### Exercise goal:
Search the material for the word "Import" and copy every line in which it occurs.

### Dataset extract:
(* ===== verification/DesktopLogin.v ===== *)
(** The desktop flow handler under [Login]: what [Login] makes of a callback the
    handler returns. *)
From Stdlib Require Import Ascii.
From S2P Require Import Prelude Proc GoStrings GoUrl UrlProps Errors Login FlowProps Loopback Desktopflow DesktopInv DesktopProps.




Lemma custom_prompt_is_sent_stripped_witness :
  Forall (λ r, r.1.2.2 = "Summarise the video.")
         (requests_of (trace (VideoTranscriber.transcribe_video SampleClients.studio_ok 7
                                SampleClients.youtube_url None None None None
                                (Some "  Summarise the video. ")))).
Proof.
  apply (custom_prompt_is_sent_stripped SampleClients.studio_ok 7
           SampleClients.youtube_url None None None None "  Summarise the video. ").
  reflexivity.
Defined.

Lemma default_prompt_follows_window_duration_witness :
  VideoTranscriber.select_prompt (Some (timedelta.of_seconds 1))
    (Some (timedelta.of_seconds 7201)) None
  = ret (VideoTranscriber.get_transcription_prompt "H:MM:SS").
Proof.
  apply (default_prompt_follows_window_duration (timedelta.of_seconds 1)
           (timedelta.of_seconds 7201)).
  - discriminate.
  - discriminate.
  - vm_compute. split; discriminate.
Defined.

Lemma nonzero_out_of_range_rate_is_rejected_first_witness :
  VideoTranscriber.transcribe_video SampleClients.studio_ok 7 SampleClients.youtube_url
    None None (Some 50.0%float) None None
  = ([], Raise (ValueError "FPS must be between 0.1 and 24.0")).
Proof.
  apply (nonzero_out_of_range_rate_is_rejected_first SampleClients.studio_ok 7
           SampleClients.youtube_url None None 50.0%float None None).
  - reflexivity.
  - right. reflexivity.
Defined.

Lemma get_speaker_by_voice_id_first_match_witness :
  VideoTranscription.get_speaker_by_voice_id Sample.two_janes 3 = Some Sample.jane3.
Proof.
  apply (get_speaker_by_voice_id_first_match Sample.two_janes 3
           [Sample.jane1; Sample.bob] Sample.jane3 []).
  - reflexivity.
  - reflexivity.
  - repeat constructor; discriminate.
Defined.

Lemma segments_by_speaker_resolve_to_that_speaker_witness :
  ∃ sp, VideoTranscription.get_speaker_by_voice_id Sample.two_janes
          (TranscriptSegment.voice_id Sample.seg2) = Some sp ∧
        Speaker.name sp = "Bob".
Proof.
  apply (segments_by_speaker_resolve_to_that_speaker Sample.two_janes "Bob" Sample.seg2).
  - compute_done.
  - vm_compute. apply elem_of_cons. by left.
Defined.

Lemma segment_missing_required_field_is_rejected_witness :
  TranscriptSegmentJson.model_validate (λ _, None) (JDict MoreSamples.segment_without_text)
  = None.
Proof.
  apply (segment_missing_required_field_is_rejected (λ _, None)
           MoreSamples.segment_without_text "text").
  - compute_done.
  - reflexivity.
Defined.

Lemma grey_marks_the_unnamed_speakers_witness :
  TranscriptionVisualizer.color_or_red
    (TranscriptionVisualizer.get_color_for_voice_mapping
       [Sample.jane1; MoreSamples.anonymous; Sample.bob]) 4
  ∈ TranscriptionVisualizer.unknown_speaker_colors.
Proof.
  apply (grey_marks_the_unnamed_speakers
           [Sample.jane1; MoreSamples.anonymous; Sample.bob] MoreSamples.anonymous).
  - compute_done.
  - apply elem_of_cons. right. apply elem_of_cons. by left.
Defined.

### Exercise answer:
From Stdlib Require Import Ascii.
From S2P Require Import Prelude Proc GoStrings GoUrl UrlProps Errors Login FlowProps Loopback Desktopflow DesktopInv DesktopProps.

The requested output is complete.